:: Recorded data ::

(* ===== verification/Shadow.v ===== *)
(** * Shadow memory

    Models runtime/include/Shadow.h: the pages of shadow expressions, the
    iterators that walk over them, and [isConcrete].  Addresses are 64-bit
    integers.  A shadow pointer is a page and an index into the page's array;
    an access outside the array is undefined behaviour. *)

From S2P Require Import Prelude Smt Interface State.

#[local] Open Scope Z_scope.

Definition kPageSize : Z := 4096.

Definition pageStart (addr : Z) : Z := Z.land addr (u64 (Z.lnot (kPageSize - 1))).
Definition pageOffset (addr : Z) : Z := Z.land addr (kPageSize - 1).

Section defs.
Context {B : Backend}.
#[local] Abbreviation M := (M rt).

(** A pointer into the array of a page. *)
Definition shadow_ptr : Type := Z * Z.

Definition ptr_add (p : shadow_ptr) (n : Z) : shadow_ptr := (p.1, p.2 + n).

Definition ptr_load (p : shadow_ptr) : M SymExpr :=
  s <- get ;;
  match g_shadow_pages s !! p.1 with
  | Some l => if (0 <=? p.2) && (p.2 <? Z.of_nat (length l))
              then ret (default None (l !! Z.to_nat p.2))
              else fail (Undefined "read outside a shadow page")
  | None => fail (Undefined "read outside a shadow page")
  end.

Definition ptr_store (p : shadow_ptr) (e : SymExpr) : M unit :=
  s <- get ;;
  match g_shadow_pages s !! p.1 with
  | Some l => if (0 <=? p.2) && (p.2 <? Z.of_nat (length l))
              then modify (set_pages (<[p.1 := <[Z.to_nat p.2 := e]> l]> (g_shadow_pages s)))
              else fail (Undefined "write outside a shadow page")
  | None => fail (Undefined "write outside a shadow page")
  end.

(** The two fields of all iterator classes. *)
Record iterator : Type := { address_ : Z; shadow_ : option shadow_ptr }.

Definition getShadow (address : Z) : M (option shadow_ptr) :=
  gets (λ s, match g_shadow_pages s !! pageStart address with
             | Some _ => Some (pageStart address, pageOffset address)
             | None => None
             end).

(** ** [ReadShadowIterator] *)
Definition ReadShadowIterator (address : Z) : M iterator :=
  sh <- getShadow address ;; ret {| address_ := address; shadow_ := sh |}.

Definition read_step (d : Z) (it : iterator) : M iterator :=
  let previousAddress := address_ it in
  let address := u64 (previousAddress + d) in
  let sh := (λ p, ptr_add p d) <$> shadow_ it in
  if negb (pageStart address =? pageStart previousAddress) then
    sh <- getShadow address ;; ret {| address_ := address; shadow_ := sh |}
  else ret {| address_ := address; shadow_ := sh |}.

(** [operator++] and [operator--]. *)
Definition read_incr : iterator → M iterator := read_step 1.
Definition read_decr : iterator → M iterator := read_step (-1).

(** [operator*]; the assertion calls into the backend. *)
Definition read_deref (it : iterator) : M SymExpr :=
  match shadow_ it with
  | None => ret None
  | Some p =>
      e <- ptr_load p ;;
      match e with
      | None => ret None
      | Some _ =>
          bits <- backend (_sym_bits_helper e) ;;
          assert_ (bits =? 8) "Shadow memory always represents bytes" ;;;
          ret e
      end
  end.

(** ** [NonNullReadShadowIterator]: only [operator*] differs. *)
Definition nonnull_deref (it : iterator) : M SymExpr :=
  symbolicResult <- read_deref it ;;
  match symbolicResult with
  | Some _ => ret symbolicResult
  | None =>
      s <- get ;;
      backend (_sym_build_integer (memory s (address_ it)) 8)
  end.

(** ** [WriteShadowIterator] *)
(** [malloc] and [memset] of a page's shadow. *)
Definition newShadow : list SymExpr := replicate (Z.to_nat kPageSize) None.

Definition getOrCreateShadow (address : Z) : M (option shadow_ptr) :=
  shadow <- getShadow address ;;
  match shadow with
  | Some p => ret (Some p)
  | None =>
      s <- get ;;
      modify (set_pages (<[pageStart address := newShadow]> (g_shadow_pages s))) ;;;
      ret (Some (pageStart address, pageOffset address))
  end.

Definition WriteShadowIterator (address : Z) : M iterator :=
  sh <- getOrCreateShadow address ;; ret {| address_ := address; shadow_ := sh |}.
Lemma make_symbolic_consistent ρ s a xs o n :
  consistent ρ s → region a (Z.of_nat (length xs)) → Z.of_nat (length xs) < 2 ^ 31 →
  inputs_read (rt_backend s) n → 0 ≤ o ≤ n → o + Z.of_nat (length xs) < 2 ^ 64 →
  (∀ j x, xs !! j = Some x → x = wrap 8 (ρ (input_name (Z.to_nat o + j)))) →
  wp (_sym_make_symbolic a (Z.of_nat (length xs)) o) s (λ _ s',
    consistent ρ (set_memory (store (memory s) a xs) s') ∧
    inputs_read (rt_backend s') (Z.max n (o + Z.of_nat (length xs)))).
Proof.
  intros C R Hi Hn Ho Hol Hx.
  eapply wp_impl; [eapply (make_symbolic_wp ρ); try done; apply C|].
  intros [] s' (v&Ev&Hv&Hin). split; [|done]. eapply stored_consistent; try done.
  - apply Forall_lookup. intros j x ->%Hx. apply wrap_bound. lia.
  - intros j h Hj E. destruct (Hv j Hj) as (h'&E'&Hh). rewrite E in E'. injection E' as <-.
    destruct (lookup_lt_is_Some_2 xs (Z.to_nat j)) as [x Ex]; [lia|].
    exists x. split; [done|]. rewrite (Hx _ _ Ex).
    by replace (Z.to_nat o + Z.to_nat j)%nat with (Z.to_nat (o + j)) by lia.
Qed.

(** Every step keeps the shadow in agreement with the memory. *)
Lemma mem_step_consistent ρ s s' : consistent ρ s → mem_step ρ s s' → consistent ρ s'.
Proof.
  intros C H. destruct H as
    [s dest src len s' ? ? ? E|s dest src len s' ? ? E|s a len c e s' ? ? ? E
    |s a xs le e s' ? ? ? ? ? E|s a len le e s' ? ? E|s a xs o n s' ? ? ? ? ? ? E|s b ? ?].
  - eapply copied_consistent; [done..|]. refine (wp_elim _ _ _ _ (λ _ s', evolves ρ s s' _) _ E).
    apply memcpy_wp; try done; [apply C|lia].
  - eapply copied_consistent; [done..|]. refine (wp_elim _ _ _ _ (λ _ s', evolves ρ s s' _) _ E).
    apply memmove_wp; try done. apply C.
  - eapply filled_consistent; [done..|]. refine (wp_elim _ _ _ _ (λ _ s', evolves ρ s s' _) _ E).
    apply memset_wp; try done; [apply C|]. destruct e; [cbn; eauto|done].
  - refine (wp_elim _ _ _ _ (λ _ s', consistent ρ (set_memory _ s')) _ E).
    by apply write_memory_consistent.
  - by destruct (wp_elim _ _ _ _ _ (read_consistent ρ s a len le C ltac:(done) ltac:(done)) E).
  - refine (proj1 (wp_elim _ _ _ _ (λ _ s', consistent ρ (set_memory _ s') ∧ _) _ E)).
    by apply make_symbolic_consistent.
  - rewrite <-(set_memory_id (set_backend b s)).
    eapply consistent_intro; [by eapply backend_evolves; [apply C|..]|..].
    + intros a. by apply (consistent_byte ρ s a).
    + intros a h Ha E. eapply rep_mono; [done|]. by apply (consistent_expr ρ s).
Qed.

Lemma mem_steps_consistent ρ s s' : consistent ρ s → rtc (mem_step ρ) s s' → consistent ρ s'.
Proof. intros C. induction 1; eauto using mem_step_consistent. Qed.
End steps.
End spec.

:::

__Task item__
Start with the first line. Please copy exactly each line of the listing through the one with "Definition ReadShadowIterator (address", including it.

__Solved problem__
(* ===== verification/Shadow.v ===== *)
(** * Shadow memory

    Models runtime/include/Shadow.h: the pages of shadow expressions, the
    iterators that walk over them, and [isConcrete].  Addresses are 64-bit
    integers.  A shadow pointer is a page and an index into the page's array;
    an access outside the array is undefined behaviour. *)

From S2P Require Import Prelude Smt Interface State.

#[local] Open Scope Z_scope.

Definition kPageSize : Z := 4096.

Definition pageStart (addr : Z) : Z := Z.land addr (u64 (Z.lnot (kPageSize - 1))).
Definition pageOffset (addr : Z) : Z := Z.land addr (kPageSize - 1).

Section defs.
Context {B : Backend}.
#[local] Abbreviation M := (M rt).

(** A pointer into the array of a page. *)
Definition shadow_ptr : Type := Z * Z.

Definition ptr_add (p : shadow_ptr) (n : Z) : shadow_ptr := (p.1, p.2 + n).

Definition ptr_load (p : shadow_ptr) : M SymExpr :=
  s <- get ;;
  match g_shadow_pages s !! p.1 with
  | Some l => if (0 <=? p.2) && (p.2 <? Z.of_nat (length l))
              then ret (default None (l !! Z.to_nat p.2))
              else fail (Undefined "read outside a shadow page")
  | None => fail (Undefined "read outside a shadow page")
  end.

Definition ptr_store (p : shadow_ptr) (e : SymExpr) : M unit :=
  s <- get ;;
  match g_shadow_pages s !! p.1 with
  | Some l => if (0 <=? p.2) && (p.2 <? Z.of_nat (length l))
              then modify (set_pages (<[p.1 := <[Z.to_nat p.2 := e]> l]> (g_shadow_pages s)))
              else fail (Undefined "write outside a shadow page")
  | None => fail (Undefined "write outside a shadow page")
  end.

(** The two fields of all iterator classes. *)
Record iterator : Type := { address_ : Z; shadow_ : option shadow_ptr }.

Definition getShadow (address : Z) : M (option shadow_ptr) :=
  gets (λ s, match g_shadow_pages s !! pageStart address with
             | Some _ => Some (pageStart address, pageOffset address)
             | None => None
             end).

(** ** [ReadShadowIterator] *)
Definition ReadShadowIterator (address : Z) : M iterator :=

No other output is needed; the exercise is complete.